The prognosis is difficult to evaluate given the rarity of this condition, some patients with autoimmune oophoritis may have intermittent ovarian follicle function and may ovulate spontaneously. Allowing them to menstruate normally and even achieve pregnancy after therapy.

== Epidemiology ==
Autoimmune oophoritis accounts for almost 4% of women who present with primary ovarian insufficiency (POI). However, due to the lack of awareness and systematic studies, the ethnicity related prevalence is not known yet. Since autoimmune oophoritis is listed as a "rare disease" by the Office of Rare Diseases (ORD) of the National Institutes of Health (NIH), it means that less than 200,000 women in the United States are affected by it.

== Research ==

In 2015 a research was done on the role of autoimmunity in premature ovarian failure.
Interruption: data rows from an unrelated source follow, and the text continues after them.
(** Parsing is total and only ever yields representable timeframes: whatever
    the input, a success is a value [TimeFrame::new] would accept. *)
Theorem parse_timeframe_valid s tf :
  parse_timeframe s = Ok tf -> timeframe_valid tf = true.
Proof.
  unfold parse_timeframe. destruct (split_digits _) as [d r] eqn:Es.
  destruct (parse_u8 d) as [n|] eqn:En; [|done]. intros Hp.
  assert (Hn : 0 <= n).
  { unfold parse_u8 in En. destruct d; [done|].
    eapply parse_digits_nonneg; [|by eapply split_digits_idem|exact En]. lia. }
  destruct (if String.eqb r "s" then _ else _) as [u|]; [|done].
  assert (tf = mkTimeFrame n u) as ->.
  { revert Hp. unfold validate_time_frame. case_match; [done|].
    match goal with |- context [negb ?b] => destruct b end; simpl; congruence. }
  unfold timeframe_valid. simpl. rewrite Hp. simpl. lia.
Qed.

Lemma parse_timeframe_valid_witness :
  parse_timeframe " 05M " = Ok (mkTimeFrame 5 TfMinute) /\
  timeframe_valid (mkTimeFrame 5 TfMinute) = true.
Proof.
  split; [reflexivity|]. apply (parse_timeframe_valid " 05M "). reflexivity.
Defined.

Section CalendarFacts.
Context `{Chrono}.

Lemma dt_minus_Some t d t' : dt_minus t d = Some t' -> t' = t - d.
Proof. unfold dt_minus. intros ->%checked_add_signed_spec. lia. Qed.
Lemma dt_plus_Some t d t' : dt_plus t d = Some t' -> t' = t + d.
Proof. apply checked_add_signed_spec. Qed.

Ltac chrono_values :=
  repeat match goal with
  | H : dt_minus ?t ?d = Some _ |- _ => apply dt_minus_Some in H
  | H : dt_plus ?t ?d = Some _ |- _ => apply dt_plus_Some in H
  end;
  rewrite ?dt_nanosecond_spec, ?dt_second_spec, ?dt_minute_spec, ?dt_hour_spec in *.

(** The span of a timeframe whose unit has a fixed length. *)
Definition fixed_span (tf : TimeFrame) : option Z :=
  match tf_unit tf with
  | TfSecond => Some (tf_amount tf * ns_second)
  | TfMinute => Some (tf_amount tf * ns_minute)
  | TfHour => Some (tf_amount tf * ns_hour)
  | TfDay => Some (tf_amount tf * ns_day)
  | TfMonth => None
  end.
(* ===== verification/InsightTypes.v ===== *)
(** * InsightTypes: the enumerations and small records of [src/core/insight/types/mod.rs] *)
From S2P Require Import Prelude.
From S2P Require Import Float64.
From S2P Require Import Text.
From S2P Require Import BrokerTypes.

Inductive InsightHistoryKind := StateTransition | Configuration | Execution | Diagnostic.
#[export] Instance InsightHistoryKind_eq_dec : EqDecision InsightHistoryKind.
Proof. solve_decision. Defined.

Inductive InsightState := New | Executed | Filled | Closed | Cancelled | Rejected.
#[export] Instance InsightState_eq_dec : EqDecision InsightState.
Proof. solve_decision. Defined.
#[export] Instance InsightState_countable : Countable InsightState.
Proof.
  refine (inj_countable'
    (fun s => match s with
              | New => 0 | Executed => 1 | Filled => 2 | Closed => 3 | Cancelled => 4
              | Rejected => 5
              end)
    (fun n => match n with
              | 0 => New | 1 => Executed | 2 => Filled | 3 => Closed | 4 => Cancelled
              | _ => Rejected
              end) _).
  by intros [].
Defined.

Definition is_active (s : InsightState) : bool :=
  match s with New | Executed | Filled => true | _ => false end.
Definition is_inactive (s : InsightState) : bool :=
  match s with Closed | Cancelled | Rejected => true | _ => false end.

Lemma is_active_inactive s : is_active s = negb (is_inactive s).
Proof. by destruct s. Qed.

Inductive StrategyType := Manual | Testing | Portfolio | CustomStrategy (name : string).
Definition strategy_type_to_string (s : StrategyType) : string :=
  match s with
  | Manual => "Manual"
  | Testing => "Testing"
  | Portfolio => "Portfolio"
  | CustomStrategy n => n
  end.

Inductive StrategyDependentConfirmation :=
| DepNone
| HighRelativeVolumeConfirmationModel
| LowRelativeVolumeConfirmationModel
| HighTimeFrameConfirmationModel
| LowTimeFrameConfirmationModel
| HighConfidenceConfirmationModel
| LowConfidenceConfirmationModel
| UpStateConfirmationModel
| DownStateConfirmationModel
| FlatStateConfirmationModel
| DepCustom (name : string).
#[export] Instance StrategyDependentConfirmation_eq_dec : EqDecision StrategyDependentConfirmation.
Proof. solve_decision. Defined.

Inductive InsightValidation := Valid | InvalidBecause (reason : text).

Record PartialCloseResult := mkPartialClose {
  pc_order_id : string;
  pc_side : OrderSide;
  pc_quantity : f64;
  pc_entry_price : f64;
  pc_filled_price : option f64
}.

Definition partial_close_new (order_id : string) (side : OrderSide) (quantity entry_price : f64)
    : PartialCloseResult :=
  mkPartialClose order_id side quantity entry_price None.

Definition set_filled_price (p : PartialCloseResult) (filled_price : f64) : PartialCloseResult :=
  mkPartialClose (pc_order_id p) (pc_side p) (pc_quantity p) (pc_entry_price p)
    (Some filled_price).

Definition partial_get_pl (p : PartialCloseResult) : f64 :=
  let fp := unwrap_or (pc_filled_price p) (pc_entry_price p) in
  if decide (pc_side p = Buy)
  then (fp ⊖ pc_entry_price p) ⊗ pc_quantity p
  else (pc_entry_price p ⊖ fp) ⊗ pc_quantity p.
Definition get_pl_pct (i : Insight) : f64 :=
  match entry_price i with
  | None => f0
  | Some entry =>
      let qty := unwrap_or (i_quantity i) f0 in
      if (fabs entry <=. EPSILON) || (qty <=. EPSILON) then f0
      else
        match i_broker_realized_pnl i with
        | Some realized_pnl =>
            let notional := entry ⊗ qty in
            if fabs notional <=. EPSILON then f0
            else round2 ((realized_pnl ⊘ notional) ⊗ f100)
        | None =>
            match i_close_price i with
            | None => f0
            | Some close =>
                let gross_pnl := match i_side i with
                                 | Buy => (close ⊖ entry) ⊗ qty
                                 | Sell => (entry ⊖ close) ⊗ qty
                                 end in
                round2 (((gross_pnl ⊕ unwrap_or (i_swap i) f0 ⊖ unwrap_or (i_commission i) f0)
                         ⊘ (entry ⊗ qty)) ⊗ f100)
            end
        end
  end.

Definition get_pl_ratio (i : Insight) : f64 :=
  match i_take_profit_levels i, i_stop_loss_levels i, i_limit_price i with
  | Some tp_levels, Some sl_levels, Some limit =>
      match last sl_levels with
      | None => f0
      | Some sl =>
          match last tp_levels with
          | Some max_tp =>
              let risk := fabs (limit ⊖ sl) in
              if f0 <. risk
              then round_half_away (fabs (max_tp ⊖ limit) ⊘ risk ⊗ f100) ⊘ f100
              else f0
          | None => f0
          end
      end
  | _, _, _ => f0
  end.

Definition has_valid_entry_conditions (i : Insight) : bool :=
  match opt_or (i_limit_price i) (i_stop_price i) with
  | None => true
  | Some entry =>
      let all p levels := match levels with Some l => forallb p l | None => true end in
      match i_side i with
      | Buy => all (fun tp => entry <. tp) (i_take_profit_levels i)
               && all (fun sl => sl <. entry) (i_stop_loss_levels i)
      | Sell => all (fun tp => tp <. entry) (i_take_profit_levels i)
                && all (fun sl => entry <. sl) (i_stop_loss_levels i)
      end
  end.

Definition opposite_side (i : Insight) : OrderSide :=
  match i_side i with Buy => Sell | Sell => Buy end.

Definition can_expire (i : Insight) : bool :=
  match i_state i with
  | New | Executed => is_some (i_period_unfilled i)
  | Filled => is_some (i_period_till_tp i)
  | _ => false
  end.

(** ** Configuration *)

(** The class [update_order_class] computes. *)
Definition computed_order_class (i : Insight) : OrderClass :=
  let non_empty levels := match levels with Some (_ :: _) => true | _ => false end in
  match non_empty (i_take_profit_levels i), non_empty (i_stop_loss_levels i),
        is_some (i_trailing_stop_price i) with
  | true, true, _ => Bracket
  | true, false, _ => Bracket
  | false, true, _ => Bracket
  | false, false, true => Bracket
  | false, false, false => Simple
  end.

Definition update_order_class (now : DateTime) (i : Insight) : Insight :=
  let order_class := computed_order_class i in
  if decide (i_order_class i = order_class) then i
  else
    let i := i <| i_order_class := order_class |> in
    update_state now i (i_state i)
      (Some [Lit "Order class set to "; Lit (debug_class order_class)]).

(** The type [update_order_type] computes. *)
Definition computed_order_type (limit_price stop_price : option f64) : OrderType :=
  match limit_price, stop_price with
  | Some _, Some _ => StopLimit
  | Some _, None => Limit
  | None, Some _ => Stop
  | None, None => Market
  end.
In 2014 there was an ovarian autoimmune disease research that revealed at least two mechanisms that protect the ovary from an autoimmune attack. Research showed that Theca cells were targeting the autoimmune deficiency within the ovary. And in 2011, a research was done on a patient who suffered from myasthenia gravis (MG) in conjunction with autoimmune oophoritis whose premature ovarian insufficiency was cured without hormonal therapy, only after thymectomy. The study suggests treatment of MG including thymectomy could cure ovarian failure and hormonal therapy may not be necessary.